→ **Aim of the exercise**
Copy out exactly the lines below that run from the one holding "match bits with" to the one holding "revert window st.", keeping both of those lines and no others.

START Records for this task

(* ===== verification/MpcKeWitness.v ===== *)
(** * A run of the two-party key exchange

    The interfaces of the key exchange, instantiated with the integers modulo
    the prime of P-256 and the group of a cuspidal cubic over them, on which
    points are added by the chord: the point of parameter [t] has the
    coordinates [t^-2] and [t^-3], and parameters are added. *)

From Stdlib Require Import ZArith Lia Ring Zmod Znumtheory.
From stdpp Require Import base tactics decidable option list numbers strings.
From S2P Require Import Prelude Codec Effects Ghash Sha2 MpcVm MpcLock MpcKe MpcKeProps.

Open Scope nat_scope.

(** ** The field *)

Definition prime256 : Z := Eval vm_compute in from_be P.
Lemma prime256_eq : from_be P = prime256.
Proof. vm_compute. reflexivity. Qed.
Definition zm : Type := Zmod.Zmod prime256.

#[local] Instance zmod_field : P256Field :=
  {| fe := zm; fe_zero := Zmod.zero; fe_one := Zmod.one; fe_add := Zmod.add; fe_mul := Zmod.mul; fe_neg := Zmod.opp;
     fe_inverse := fun x => if Zmod.eqb (Zmod.mul x (Zmod.inv x)) Zmod.one then Some (Zmod.inv x) else None;
     fe_try_from := fun bs => let z := from_be (reverse bs) in if (z <? prime256)%Z then Some (Zmod.of_Z prime256 z) else None;
     fe_to_be_bytes := fun x => to_be 32 (Zmod.to_Z x) |}.

Lemma zmod_range (x : zm) : (0 <= Zmod.to_Z x < prime256)%Z.
Proof. apply Zmod.unsigned_pos_bound. reflexivity. Qed.
Lemma zmod_bytes (x : zm) : from_be (to_be 32 (Zmod.to_Z x)) = Zmod.to_Z x.
Proof. apply from_be_to_be_small. pose proof (zmod_range x). unfold prime256 in *. cbn. lia. Qed.
Lemma zmod_unit (x y : zm) : Zmod.mul x y = Zmod.one -> Zmod.mul x (Zmod.inv x) = Zmod.one.
Proof.
  intros Hm. apply Zmod.mul_inv_same_r_coprime. apply (f_equal Zmod.to_Z) in Hm. rewrite Zmod.unsigned_mul in Hm.
  change (Zmod.to_Z (@Zmod.one prime256)) with 1%Z in Hm. apply Z.bezout_1_gcd.
  exists (Zmod.to_Z y), (- (Zmod.to_Z x * Zmod.to_Z y / prime256))%Z.
  pose proof (Z.div_mod (Zmod.to_Z x * Zmod.to_Z y) prime256 ltac:(done)). lia.
Qed.

#[local] Instance zmod_field_ok : P256FieldOk.
Proof.
  split; cbn [fe fe_zero fe_one fe_add fe_mul fe_neg fe_inverse fe_try_from fe_to_be_bytes zmod_field].
  - pose proof (Zmod.ring_theory prime256) as R. destruct R as [A1 A2 A3 M1 M2 M3 D S O].
    constructor; try assumption; done.
  - intros x y. destruct (Zmod.eqb _ _) eqn:He; [|done]. intros [= <-]. by apply Zmod.eqb_eq in He.
  - intros x y Hm. rewrite (zmod_unit x y Hm). rewrite (proj2 (Zmod.eqb_eq _ _) eq_refl). by eexists.
  - intros x. apply length_to_be.
  - intros x. rewrite zmod_bytes, prime256_eq. apply zmod_range.
  - intros x y. rewrite !zmod_bytes, prime256_eq. apply Zmod.unsigned_add.
  - intros x. rewrite reverse_involutive, zmod_bytes. pose proof (zmod_range x).
    rewrite (proj2 (Z.ltb_lt _ _)) by lia. f_equal. apply Zmod.of_Z_unsigned.
Qed.

(** ** The curve *)

Section Cusp.
Context `{FD : P256Field} `{FL : !P256FieldOk}.
Add Ring cusp_ring : fe_ring.

Definition unit_only (t : fe) : option fe := t ← Some t; _ ← fe_inverse t; Some t.
#[local] Instance cusp : P256Curve :=
  {| SecretKey := fe; PublicKey := fe; AffinePoint := fe; sk_public_key := id; pk_add := fe_add; pk_mul := fe_mul;
     pk_from_affine := unit_only;
     ep_x := fun t => (fun i => fe_to_be_bytes (fe_mul i i)) <$> fe_inverse t;
     ep_y := fun t => (fun i => fe_to_be_bytes (fe_mul (fe_mul i i) i)) <$> fe_inverse t |}.

Lemma fe_bytes_inj x y : fe_to_be_bytes x = fe_to_be_bytes y -> x = y.
Proof.
  intros He. pose proof (fe_try_from_bytes x) as Hx. rewrite He, fe_try_from_bytes in Hx. by injection Hx.
Qed.
Lemma cusp_coords p x y : at_coords p x y -> exists i, fe_inverse p = Some i /\ x = fe_mul i i /\ y = fe_mul (fe_mul i i) i.
Proof.
  intros [Hx Hy]. cbn in Hx, Hy. destruct (fe_inverse p) as [i|]; [|done]. cbn in Hx, Hy. injection Hx as Hx. injection Hy as Hy.
  exists i. split_and!; [done|by apply fe_bytes_inj|by apply fe_bytes_inj].
Qed.
Lemma unit_only_Some t j : fe_mul t j = fe_one -> unit_only t = Some t.
Proof. intros H. unfold unit_only. destruct (fe_inverse_unit _ _ H) as [i Hi]. cbn. by rewrite Hi. Qed.

(** With [u] and [v] the inverses of the parameters and [d] that of the
    difference of the x-coordinates. *)
Lemma cusp_chord u v d : fe_mul (fe_sub (fe_mul u u) (fe_mul v v)) d = fe_one ->
  let l := fe_mul (fe_sub (fe_mul (fe_mul u u) u) (fe_mul (fe_mul v v) v)) d in
  let j := fe_mul (fe_mul (fe_sub u v) (fe_mul u v)) d in
  fe_sub (fe_sub (fe_mul l l) (fe_mul u u)) (fe_mul v v) = fe_mul j j.
Proof.
  intros Hd l j. set (o := fe_mul (fe_sub (fe_mul u u) (fe_mul v v)) d) in Hd.
  transitivity (fe_sub (fe_mul l l) (fe_mul (fe_add (fe_mul u u) (fe_mul v v)) (fe_mul o o))).
  - rewrite Hd. ring.
  - unfold o, l, j. ring.
Qed.

#[local] Instance cusp_ok : P256CurveOk.
Proof.
  split.
  - intros p q x1 y1 x2 y2 d Hp Hq Hd.
    destruct (cusp_coords _ _ _ Hp) as (u & Hu & -> & ->), (cusp_coords _ _ _ Hq) as (v & Hv & -> & ->).
    apply fe_inverse_mul in Hd. pose proof (fe_inverse_mul _ _ Hu) as Hpu. pose proof (fe_inverse_mul _ _ Hv) as Hqv.
    set (j := fe_mul (fe_mul (fe_sub u v) (fe_mul u v)) d).
    assert (fe_mul (fe_add p q) j = fe_one) as Hj.
    { rewrite <- Hd. unfold j. transitivity (fe_mul (fe_mul (fe_sub u v) (fe_add (fe_mul (fe_mul p u) v) (fe_mul (fe_mul q v) u))) d); [ring|].
      rewrite Hpu, Hqv. ring. }
    exists (fe_add p q). destruct (fe_inverse_unit _ _ Hj) as [k Hk].
    assert (k = j) as ->.
    { apply fe_inverse_mul in Hk. transitivity (fe_mul (fe_mul (fe_add p q) j) k); [rewrite Hj; ring|].
      transitivity (fe_mul (fe_mul (fe_add p q) k) j); [ring|]. rewrite Hk. ring. }
    exists (fe_mul (fe_mul j j) j). split; [by eapply unit_only_Some|]. rewrite (cusp_chord u v d Hd). unfold at_coords. cbn. by rewrite Hk.
  - intros p q s r ps qs Hr Hps Hqs. cbn in *. unfold unit_only in *. cbn in *.
    destruct (fe_inverse (fe_add p q)); [|done]. destruct (fe_inverse (fe_mul p s)); [|done]. destruct (fe_inverse (fe_mul q s)); [|done].
    cbn in *. injection Hr as <-. injection Hps as <-. injection Hqs as <-. ring.
  - intros s a. cbn. unfold id. ring.
Qed.
End Cusp.

(** ** The run *)

#[local] Instance ke_circuits : Circuits :=
  {| aes128 := fun _ _ => [];
     add_mod := fun a b m => reverse (to_be (length m) ((from_be (reverse a) + from_be (reverse b)) mod from_be (reverse m)));
     circuit_sha2 := {| sha2_init := []; compress256 := fun s _ => s |} |}.
#[local] Instance ke_circuits_ok : AddModOk.
Proof. by intros a b m _ _ _ _. Qed.
#[local] Instance ke_machine : MpcVm :=
  {| vm_lock := Ok tt; vm_answer := fun _ => Ok tt; vm_try_recv := fun v => Ok (Some (veval_all (fun _ => z2b 0) v));
     vm_await := fun v => Ok (veval_all (fun _ => z2b 0) v) |}.
#[local] Instance ke_curve : P256Curve := cusp.
#[local] Instance ke_curve_ok : P256CurveOk := cusp_ok.

(** The leader's converter gives it the whole product, and the whole sum. *)
Definition ke_leader_converter (x y : zm) : ShareConverter :=
  mkShareConverter _ (list zm) (fun _ => Ok tt) (fun _ => Ok tt) (Ok tt)
    (fun l => Ok (zip_with Zmod.sub l [y; x])) Ok Ok.
Definition ke_follower_converter : ShareConverter :=
  mkShareConverter _ (list zm) (fun _ => Ok tt) (fun _ => Ok tt) (Ok tt)
    (fun l => Ok ((fun _ => Zmod.one) <$> l)) (fun l => Ok ((fun _ => Zmod.zero) <$> l)) Ok.

Definition zn (n : Z) : zm := Zmod.of_Z prime256 n.
(** The secrets of the leader, the follower and the server. *)
Definition sa : zm := zn 2.
Definition sb : zm := zn 3.
Definition ss : zm := zn 5.
Definition x_of (t : zm) : zm := Zmod.mul (Zmod.inv t) (Zmod.inv t).
Definition y_of (t : zm) : zm := Zmod.mul (x_of t) (Zmod.inv t).
Abbreviation pL := (zn 10).
Abbreviation pF := (zn 15).

Lemma toy_ke_converted xL yL xF yF : ke_converted (ke_leader_converter xF yF) ke_follower_converter xL yL xF yF.
Proof.
  assert (forall x y : zm, Zmod.sub x y = fe_sub x y) as Hs by (intros; apply (Rsub_def (Zmod.ring_theory prime256))).
  assert (forall x : zm, fe_mul x fe_one = x) as H1.
  { intros x. rewrite (Rmul_comm fe_ring). apply (Rmul_1_l fe_ring). }
  exists (Zmod.sub yL yF), (Zmod.sub xL xF), Zmod.one, Zmod.one. split_and!; [done|done|by rewrite <- Hs; apply H1..|].
  intros iL iF HL HF. eexists _, _. split_and!; [done|done|].
  change (@Zmod.one prime256) with (@fe_one zmod_field) in *. 
  assert (iF = fe_one) as ->. { apply fe_inverse_mul in HF. rewrite <- HF. symmetry. apply (Rmul_1_l fe_ring). }
  rewrite !H1. rewrite (Radd_comm fe_ring). change (@Zmod.zero prime256) with (@fe_zero zmod_field). apply (Radd_0_l fe_ring).
Qed.

(* ===== verification/MpcPrfProps.v ===== *)
(** * The two-party PRF is the TLS 1.2 PRF

    On an ideal machine, in both network modes, the references that the PRF
    hands out hold the key block and the Finished values of RFC 5246: those
    that the backend with local cryptography computes. *)

From Stdlib Require Import ZArith Lia.
From stdpp Require Import base tactics decidable option list numbers strings.
From S2P Require Import Prelude Codec Effects Prf StdBackend StdBackendProps Ghash Sha2 MpcVm MpcLock MpcPrf.

Open Scope nat_scope.

Section PrfProps.
Context `{AC : Circuits} `{SL : !Sha2Ok} (env : nat -> byte) `{VM : MpcVm} (Hideal : vm_ideal VM env).

(** ** Calls of the machine *)

(** Succeeds with this result, and only adds to the log. *)
Definition pe_run {E A} (m : stm Vm E A) (Q : A -> Prop) (G : A -> Prop) : Prop :=
  forall v, exists a v', m v = (Ok a, v') /\ vm_log v `prefix_of` vm_log v' /\ Q a /\ (assigned env (vm_log v') -> G a).

Lemma pe_ret {E A} (a : A) (Q G : A -> Prop) : Q a -> G a -> pe_run (mret a : stm Vm E A) Q G.
Proof. intros HQ HG v. by exists a, v. Qed.
Lemma pe_bind {E A B} (m : stm Vm E A) (f : A -> stm Vm E B) Q G (Q' G' : B -> Prop) :
  pe_run m Q G -> (forall a, Q a -> pe_run (f a) Q' (fun b => G a -> G' b)) -> pe_run (m ≫= f) Q' G'.
Proof.
  intros Hm Hf v. destruct (Hm v) as (a & v1 & Ha & Hp1 & HQ & HG). destruct (Hf a HQ v1) as (b & v2 & Hb & Hp2 & HQ' & HG').
  exists b, v2. rewrite stm_bind_eq, Ha. split_and!; [done|by etrans|done|]. intros Hl. apply HG'; [done|].
  apply HG. by eapply assigned_prefix.
Qed.
Lemma pe_conseq {E A} (m : stm Vm E A) (Q G Q' G' : A -> Prop) : pe_run m Q G -> (forall a, Q a -> Q' a) ->
  (forall a, Q a -> G a -> G' a) -> pe_run m Q' G'.
Proof. intros Hm HQ HG v. destruct (Hm v) as (a & v' & ? & ? & ? & ?). exists a, v'. split_and!; auto. Qed.
Lemma pe_lift {E A B} (a : A) (f : A -> stm Vm E B) Q G : pe_run (f a) Q G -> pe_run (liftr (Ok a) ≫= f) Q G.
Proof. done. Qed.
(* ===== verification/MpcPrfWitness.v ===== *)
(** * A run of the two-party PRF

    The compression function of FIPS 180-4 as an instance of [Sha2], checked on
    its test vector, and a run in the normal mode whose memory is as the party
    assigned it. *)

From Stdlib Require Import ZArith Lia.
From stdpp Require Import base tactics decidable option list numbers strings.
From S2P Require Import Prelude Codec Effects Prf StdBackend StdBackendProps Ghash Sha2 MpcVm MpcLock MpcPrf MpcPrfProps.

Open Scope Z_scope.

(** ** SHA-256 *)

Module Fips.
Definition w32 (x : Z) : Z := x mod 2 ^ 32.
Definition rotr (n x : Z) : Z := Z.lor (Z.shiftr x n) (w32 (Z.shiftl x (32 - n))).
Definition xor3 (a b c : Z) : Z := Z.lxor (Z.lxor a b) c.
Definition ch (x y z : Z) : Z := Z.lxor (Z.land x y) (Z.land (2 ^ 32 - 1 - x) z).
Definition maj (x y z : Z) : Z := xor3 (Z.land x y) (Z.land x z) (Z.land y z).
Definition Sigma0 (x : Z) : Z := xor3 (rotr 2 x) (rotr 13 x) (rotr 22 x).
Definition Sigma1 (x : Z) : Z := xor3 (rotr 6 x) (rotr 11 x) (rotr 25 x).
Definition sigma0 (x : Z) : Z := xor3 (rotr 7 x) (rotr 18 x) (Z.shiftr x 3).
Definition sigma1 (x : Z) : Z := xor3 (rotr 17 x) (rotr 19 x) (Z.shiftr x 10).

(** The round constants and the initial state are the first 32 bits of the
    fractional parts of roots of the first primes: cube roots of the first 64,
    square roots of the first 8. *)
Definition divides (n d : Z) : bool := n mod d =? 0.
Definition first_primes : list Z := filter (fun n => existsb (divides n) (seqZ 2 (n - 2)) = false) (seqZ 2 310).
Fixpoint cube_root (bits : nat) (n r : Z) : Z :=
  match bits with
  | O => r
  | S i => let r' := r + 2 ^ Z.of_nat i in cube_root i n (if r' ^ 3 <=? n then r' else r)
  end.
Definition constants : list Z :=
  Eval vm_compute in (fun p => w32 (cube_root 36 (p * 2 ^ 96) 0)) <$> first_primes.

(** The message schedule, over the last sixteen words. *)
Fixpoint rounds (ks window st : list Z) : list Z :=
  match ks, window, st with
  | k :: ks, w :: rest, [a; b; c; d; e; f; g; h] =>
      let t1 := h + Sigma1 e + ch e f g + k + w in
      let next := w32 (sigma1 (nth 13 rest 0) + nth 8 rest 0 + sigma0 (nth 0 rest 0) + w) in
      rounds ks (rest ++ [next]) [w32 (t1 + Sigma0 a + maj a b c); a; b; c; w32 (d + t1); e; f; g]
  | _, _, _ => st
  end.
Definition compress_block (st : list Z) (block : list byte) : list Z :=
  zip_with (fun a b => w32 (a + b)) st (rounds constants (from_be <$> cut_chunks 4 16 block) st).
Definition init : list Z :=
  Eval vm_compute in (fun p => w32 (Z.sqrt (p * 2 ^ 64))) <$> take 8 first_primes.
End Fips.

#[local] Instance fips_circuits : Circuits :=
  {| aes128 := fun _ _ => []; add_mod := fun _ _ _ => [];
     circuit_sha2 := {| sha2_init := Fips.init; compress256 := Fips.compress_block |} |}.

Lemma fips_rounds_length ks window st : length st = 8%nat -> length (Fips.rounds ks window st) = 8%nat.
Proof.
  revert window st. induction ks as [|k ks IH]; intros [|w window] st Hst; [done..|].
  destruct st as [|a [|b [|c [|d [|e [|f [|g [|h [|]]]]]]]]]; try done. cbn [Fips.rounds]. by apply IH.
Qed.
#[local] Instance fips_ok : Sha2Ok.
Proof.
  split.
  - split; [done|]. by repeat constructor.
  - intros s b [Hl _]. cbn. unfold Fips.compress_block. split; [rewrite length_zip_with, fips_rounds_length by done; lia|].
    apply Forall_forall. intros x (a & c & -> & _)%elem_of_zip_with. apply Z.mod_pos_bound. lia.
Qed.

(** SHA-256 of the three bytes [abc]. *)
Example fips_abc : digest (bytes [97; 98; 99]) = to_be 32 0xba7816bf8f01cfea414140de5dae2223b00361a396177a9cb410ff61f20015ad.
Proof. vm_compute. reflexivity. Qed.

(** ** The run *)

Open Scope nat_scope.

Definition fips_machine (env : nat -> byte) : MpcVm :=
  {| vm_lock := Ok tt; vm_answer := fun _ => Ok tt; vm_try_recv := fun v => Ok (Some (veval_all env v));
     vm_await := fun v => Ok (veval_all env v) |}.

(** The secret is 32 bytes of memory. *)
Definition pms_ref : Vector := VCell <$> seq 0 32.
Definition hello_random (b : Z) : list byte := replicate 32 (z2b b).
Abbreviation plain := (mkPrfConfig Normal Standard).
Definition stage0 env : result PrfError PrfOutput * (Prf * Vm) := alloc_pms (VM := fips_machine env) pms_ref (Prf_new plain, mkVm 32 [] 0).
Definition stage1 env : result PrfError unit * (Prf * Vm) :=
  prf_randoms (VM := fips_machine env) id (fun _ => PeVm) 3 (hello_random 1) (hello_random 2) (stage0 env).2.
Definition stage2 env := prf_client_finished (VM := fips_machine env) id (fun _ => PeVm) 3 (hello_random 3) (stage1 env).2.
Definition stage3 env := prf_server_finished (VM := fips_machine env) id (fun _ => PeVm) 3 (hello_random 4) (stage2 env).2.

(** The values assigned to cells. *)
Definition cell_values (log : list VmOp) : list (nat * byte) :=
  concat ((fun op => match op with
    | VmAssign v data => concat (zip_with (fun x b => match x with VCell n => [(n, b)] | _ => [] end) v data)
    | _ => []
    end) <$> log).
Definition run_values : list (nat * byte) := Eval vm_compute in cell_values (vm_log (stage3 (fun _ => z2b 7)).2.2).
Definition run_env (n : nat) : byte :=
  match List.find (fun x => x.1 =? n) run_values with Some x => x.2 | None => z2b 7 end.

Lemma prf_run_assigned : assigned run_env (vm_log (stage3 run_env).2.2).
Proof. apply assignedb_ok. vm_compute. reflexivity. Qed.
Lemma prf_run_assigned1 : assigned run_env (vm_log (stage1 run_env).2.2).
Proof. apply assignedb_ok. vm_compute. reflexivity. Qed.
Lemma prf_run_assigned2 : assigned run_env (vm_log (stage2 run_env).2.2).
Proof. apply assignedb_ok. vm_compute. reflexivity. Qed.

Strategy 100 [stage0 stage1 stage2 stage3 alloc_pms prf_randoms prf_client_finished prf_server_finished run_env veval_all digest prf_output master_secret key_block].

END Records for this task

→ **Completed task**
  match bits with
  | O => r
  | S i => let r' := r + 2 ^ Z.of_nat i in cube_root i n (if r' ^ 3 <=? n then r' else r)
  end.
Definition constants : list Z :=
  Eval vm_compute in (fun p => w32 (cube_root 36 (p * 2 ^ 96) 0)) <$> first_primes.

(** The message schedule, over the last sixteen words. *)
Fixpoint rounds (ks window st : list Z) : list Z :=
  match ks, window, st with
  | k :: ks, w :: rest, [a; b; c; d; e; f; g; h] =>
      let t1 := h + Sigma1 e + ch e f g + k + w in
      let next := w32 (sigma1 (nth 13 rest 0) + nth 8 rest 0 + sigma0 (nth 0 rest 0) + w) in
      rounds ks (rest ++ [next]) [w32 (t1 + Sigma0 a + maj a b c); a; b; c; w32 (d + t1); e; f; g]
  | _, _, _ => st
  end.
Definition compress_block (st : list Z) (block : list byte) : list Z :=
  zip_with (fun a b => w32 (a + b)) st (rounds constants (from_be <$> cut_chunks 4 16 block) st).
Definition init : list Z :=
  Eval vm_compute in (fun p => w32 (Z.sqrt (p * 2 ^ 64))) <$> take 8 first_primes.
End Fips.

#[local] Instance fips_circuits : Circuits :=
  {| aes128 := fun _ _ => []; add_mod := fun _ _ _ => [];
     circuit_sha2 := {| sha2_init := Fips.init; compress256 := Fips.compress_block |} |}.

Lemma fips_rounds_length ks window st : length st = 8%nat -> length (Fips.rounds ks window st) = 8%nat.
Proof.
  revert window st. induction ks as [|k ks IH]; intros [|w window] st Hst; [done..|].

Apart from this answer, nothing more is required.